• _DATA PROVIDED_:
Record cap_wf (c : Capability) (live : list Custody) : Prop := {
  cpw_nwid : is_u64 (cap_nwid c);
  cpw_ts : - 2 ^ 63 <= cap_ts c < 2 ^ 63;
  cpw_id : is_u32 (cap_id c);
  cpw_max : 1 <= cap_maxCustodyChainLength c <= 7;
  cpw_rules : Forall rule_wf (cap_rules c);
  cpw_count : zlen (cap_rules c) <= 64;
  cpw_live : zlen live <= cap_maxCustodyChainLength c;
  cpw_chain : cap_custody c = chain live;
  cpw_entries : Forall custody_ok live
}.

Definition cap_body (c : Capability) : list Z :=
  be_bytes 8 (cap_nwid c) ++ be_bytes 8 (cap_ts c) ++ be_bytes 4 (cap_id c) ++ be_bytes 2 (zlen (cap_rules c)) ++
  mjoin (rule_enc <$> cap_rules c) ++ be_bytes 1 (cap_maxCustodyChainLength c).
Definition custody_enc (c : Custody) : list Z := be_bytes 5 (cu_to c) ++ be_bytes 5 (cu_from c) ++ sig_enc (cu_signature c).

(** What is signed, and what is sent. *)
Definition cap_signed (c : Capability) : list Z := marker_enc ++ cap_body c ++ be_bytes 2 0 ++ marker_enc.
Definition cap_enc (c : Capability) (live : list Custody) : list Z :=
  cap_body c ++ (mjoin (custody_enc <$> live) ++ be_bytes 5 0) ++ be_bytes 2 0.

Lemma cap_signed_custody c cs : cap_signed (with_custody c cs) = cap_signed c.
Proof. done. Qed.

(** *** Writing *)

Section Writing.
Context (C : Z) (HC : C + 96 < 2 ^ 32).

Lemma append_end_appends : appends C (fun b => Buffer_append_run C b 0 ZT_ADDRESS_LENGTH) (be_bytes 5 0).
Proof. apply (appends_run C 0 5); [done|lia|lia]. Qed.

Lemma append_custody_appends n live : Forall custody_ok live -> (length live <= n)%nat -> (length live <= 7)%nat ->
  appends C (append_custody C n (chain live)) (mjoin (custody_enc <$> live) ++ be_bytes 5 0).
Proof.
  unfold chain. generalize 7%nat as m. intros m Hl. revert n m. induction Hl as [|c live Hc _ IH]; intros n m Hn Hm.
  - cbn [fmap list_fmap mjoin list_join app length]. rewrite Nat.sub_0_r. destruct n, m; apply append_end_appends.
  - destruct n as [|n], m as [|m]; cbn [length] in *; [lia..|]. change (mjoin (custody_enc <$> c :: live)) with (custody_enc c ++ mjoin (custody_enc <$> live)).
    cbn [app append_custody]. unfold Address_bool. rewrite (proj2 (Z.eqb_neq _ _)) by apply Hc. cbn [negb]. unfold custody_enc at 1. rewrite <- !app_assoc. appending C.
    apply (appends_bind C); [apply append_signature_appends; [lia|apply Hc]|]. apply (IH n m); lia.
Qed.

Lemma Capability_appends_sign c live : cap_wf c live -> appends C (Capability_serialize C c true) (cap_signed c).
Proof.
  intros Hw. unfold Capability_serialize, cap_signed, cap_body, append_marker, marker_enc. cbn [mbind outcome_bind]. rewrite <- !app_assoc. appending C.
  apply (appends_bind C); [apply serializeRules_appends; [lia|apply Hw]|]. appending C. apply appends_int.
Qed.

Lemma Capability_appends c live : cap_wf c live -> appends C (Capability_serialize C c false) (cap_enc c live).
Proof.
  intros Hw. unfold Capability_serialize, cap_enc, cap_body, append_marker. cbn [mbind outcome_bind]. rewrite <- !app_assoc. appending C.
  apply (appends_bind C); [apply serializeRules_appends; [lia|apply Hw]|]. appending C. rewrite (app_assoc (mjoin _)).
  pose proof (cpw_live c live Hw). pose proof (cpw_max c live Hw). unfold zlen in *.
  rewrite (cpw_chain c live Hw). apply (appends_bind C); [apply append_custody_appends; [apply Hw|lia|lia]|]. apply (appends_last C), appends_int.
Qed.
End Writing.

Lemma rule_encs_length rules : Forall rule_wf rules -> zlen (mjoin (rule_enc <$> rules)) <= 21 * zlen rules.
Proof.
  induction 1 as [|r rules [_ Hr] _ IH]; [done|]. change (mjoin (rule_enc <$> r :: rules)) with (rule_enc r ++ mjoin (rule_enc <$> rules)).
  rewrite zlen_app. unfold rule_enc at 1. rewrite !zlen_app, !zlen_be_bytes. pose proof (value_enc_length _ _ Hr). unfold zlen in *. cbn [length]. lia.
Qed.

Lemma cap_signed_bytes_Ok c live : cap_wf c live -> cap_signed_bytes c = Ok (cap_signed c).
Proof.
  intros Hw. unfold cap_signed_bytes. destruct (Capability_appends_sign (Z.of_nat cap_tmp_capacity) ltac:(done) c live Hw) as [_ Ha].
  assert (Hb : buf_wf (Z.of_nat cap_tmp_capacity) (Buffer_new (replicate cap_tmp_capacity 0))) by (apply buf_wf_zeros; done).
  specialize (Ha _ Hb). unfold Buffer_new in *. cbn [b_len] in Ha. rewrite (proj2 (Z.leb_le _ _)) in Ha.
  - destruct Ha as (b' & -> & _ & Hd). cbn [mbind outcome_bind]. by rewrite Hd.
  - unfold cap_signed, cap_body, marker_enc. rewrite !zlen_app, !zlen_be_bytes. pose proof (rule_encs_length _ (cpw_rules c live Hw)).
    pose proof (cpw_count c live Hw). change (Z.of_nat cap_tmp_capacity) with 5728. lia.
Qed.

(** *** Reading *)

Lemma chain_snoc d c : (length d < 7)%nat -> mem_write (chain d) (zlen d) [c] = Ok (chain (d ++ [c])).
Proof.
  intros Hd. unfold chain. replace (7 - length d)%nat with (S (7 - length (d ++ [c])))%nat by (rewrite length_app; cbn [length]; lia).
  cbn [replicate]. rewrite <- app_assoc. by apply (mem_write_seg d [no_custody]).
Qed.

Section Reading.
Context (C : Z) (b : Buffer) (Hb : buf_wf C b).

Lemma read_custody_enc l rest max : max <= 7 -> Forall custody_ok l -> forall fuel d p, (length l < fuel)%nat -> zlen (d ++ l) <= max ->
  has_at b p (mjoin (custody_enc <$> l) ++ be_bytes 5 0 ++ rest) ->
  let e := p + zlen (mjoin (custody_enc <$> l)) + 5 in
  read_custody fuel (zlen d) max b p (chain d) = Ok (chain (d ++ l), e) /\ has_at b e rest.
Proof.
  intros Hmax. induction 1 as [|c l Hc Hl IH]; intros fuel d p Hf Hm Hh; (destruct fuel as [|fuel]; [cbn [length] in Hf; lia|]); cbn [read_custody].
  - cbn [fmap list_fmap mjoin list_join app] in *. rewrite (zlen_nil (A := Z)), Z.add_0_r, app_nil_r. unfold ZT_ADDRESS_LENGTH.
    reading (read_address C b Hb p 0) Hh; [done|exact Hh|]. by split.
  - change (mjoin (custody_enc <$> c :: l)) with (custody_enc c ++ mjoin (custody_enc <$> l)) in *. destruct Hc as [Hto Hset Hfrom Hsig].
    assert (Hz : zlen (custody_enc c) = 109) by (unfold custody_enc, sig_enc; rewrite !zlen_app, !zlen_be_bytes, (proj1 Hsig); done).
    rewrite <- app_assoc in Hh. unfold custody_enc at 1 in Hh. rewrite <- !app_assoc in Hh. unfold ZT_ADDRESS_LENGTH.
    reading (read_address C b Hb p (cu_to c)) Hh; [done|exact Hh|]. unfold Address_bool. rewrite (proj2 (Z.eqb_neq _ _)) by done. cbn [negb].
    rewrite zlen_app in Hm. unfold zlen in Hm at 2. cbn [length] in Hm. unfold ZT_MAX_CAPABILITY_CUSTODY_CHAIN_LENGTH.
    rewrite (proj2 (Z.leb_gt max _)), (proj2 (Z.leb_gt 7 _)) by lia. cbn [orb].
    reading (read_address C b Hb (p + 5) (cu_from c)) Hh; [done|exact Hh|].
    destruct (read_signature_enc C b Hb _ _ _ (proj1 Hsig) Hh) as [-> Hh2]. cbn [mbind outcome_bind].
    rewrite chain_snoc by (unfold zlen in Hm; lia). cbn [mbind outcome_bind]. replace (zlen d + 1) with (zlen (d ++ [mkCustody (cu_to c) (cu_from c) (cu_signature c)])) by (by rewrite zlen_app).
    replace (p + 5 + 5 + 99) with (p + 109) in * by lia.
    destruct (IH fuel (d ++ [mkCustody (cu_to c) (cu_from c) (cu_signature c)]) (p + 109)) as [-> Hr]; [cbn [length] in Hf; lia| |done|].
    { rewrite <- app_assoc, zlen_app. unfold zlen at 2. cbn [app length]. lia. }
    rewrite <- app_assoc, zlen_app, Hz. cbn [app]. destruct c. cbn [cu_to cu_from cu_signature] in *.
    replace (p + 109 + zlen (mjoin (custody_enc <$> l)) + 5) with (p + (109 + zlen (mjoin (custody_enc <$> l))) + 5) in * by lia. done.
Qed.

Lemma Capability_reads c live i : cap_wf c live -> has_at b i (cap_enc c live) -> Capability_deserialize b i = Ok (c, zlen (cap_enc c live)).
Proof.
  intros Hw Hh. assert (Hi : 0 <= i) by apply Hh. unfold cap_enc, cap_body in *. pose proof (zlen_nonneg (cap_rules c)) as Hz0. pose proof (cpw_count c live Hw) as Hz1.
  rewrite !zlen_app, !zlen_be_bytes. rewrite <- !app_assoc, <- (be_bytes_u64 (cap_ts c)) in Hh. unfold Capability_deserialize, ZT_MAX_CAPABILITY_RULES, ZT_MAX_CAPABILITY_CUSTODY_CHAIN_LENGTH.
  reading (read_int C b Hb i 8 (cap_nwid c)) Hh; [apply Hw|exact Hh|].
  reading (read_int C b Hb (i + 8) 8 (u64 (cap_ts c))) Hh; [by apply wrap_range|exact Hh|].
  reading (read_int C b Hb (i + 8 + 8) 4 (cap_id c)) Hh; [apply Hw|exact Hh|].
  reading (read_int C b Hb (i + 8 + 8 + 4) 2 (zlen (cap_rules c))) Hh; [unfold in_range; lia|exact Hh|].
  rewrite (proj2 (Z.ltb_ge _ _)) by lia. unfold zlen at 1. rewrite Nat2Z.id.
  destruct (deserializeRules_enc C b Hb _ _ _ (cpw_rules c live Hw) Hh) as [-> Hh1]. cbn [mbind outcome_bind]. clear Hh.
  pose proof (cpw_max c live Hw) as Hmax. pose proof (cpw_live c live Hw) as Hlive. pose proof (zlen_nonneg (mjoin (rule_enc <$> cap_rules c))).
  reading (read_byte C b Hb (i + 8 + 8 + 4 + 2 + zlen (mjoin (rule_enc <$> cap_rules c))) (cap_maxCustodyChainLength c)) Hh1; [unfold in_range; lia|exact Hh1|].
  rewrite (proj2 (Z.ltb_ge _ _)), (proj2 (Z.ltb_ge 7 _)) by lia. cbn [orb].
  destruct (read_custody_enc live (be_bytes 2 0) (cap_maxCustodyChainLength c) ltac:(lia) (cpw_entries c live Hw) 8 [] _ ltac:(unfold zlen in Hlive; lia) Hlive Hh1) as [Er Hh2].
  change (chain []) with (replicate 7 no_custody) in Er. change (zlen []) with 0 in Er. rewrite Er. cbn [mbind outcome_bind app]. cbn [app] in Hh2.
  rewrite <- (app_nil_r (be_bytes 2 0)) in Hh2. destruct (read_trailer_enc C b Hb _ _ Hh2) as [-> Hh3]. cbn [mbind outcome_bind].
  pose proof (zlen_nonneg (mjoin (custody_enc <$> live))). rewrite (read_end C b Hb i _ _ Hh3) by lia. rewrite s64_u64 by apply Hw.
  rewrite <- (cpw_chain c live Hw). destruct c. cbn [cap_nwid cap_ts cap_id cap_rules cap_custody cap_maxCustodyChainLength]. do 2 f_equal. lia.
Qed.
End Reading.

• _HOW TO COMPLETE THIS TASK_: Please output an exact copy of the lines above, from the opening line of the data down to the line that contains "cpw_rules : Forall rule_wf (cap_rules c);".

• _TASK ANSWER_:
Record cap_wf (c : Capability) (live : list Custody) : Prop := {
  cpw_nwid : is_u64 (cap_nwid c);
  cpw_ts : - 2 ^ 63 <= cap_ts c < 2 ^ 63;
  cpw_id : is_u32 (cap_id c);
  cpw_max : 1 <= cap_maxCustodyChainLength c <= 7;
  cpw_rules : Forall rule_wf (cap_rules c);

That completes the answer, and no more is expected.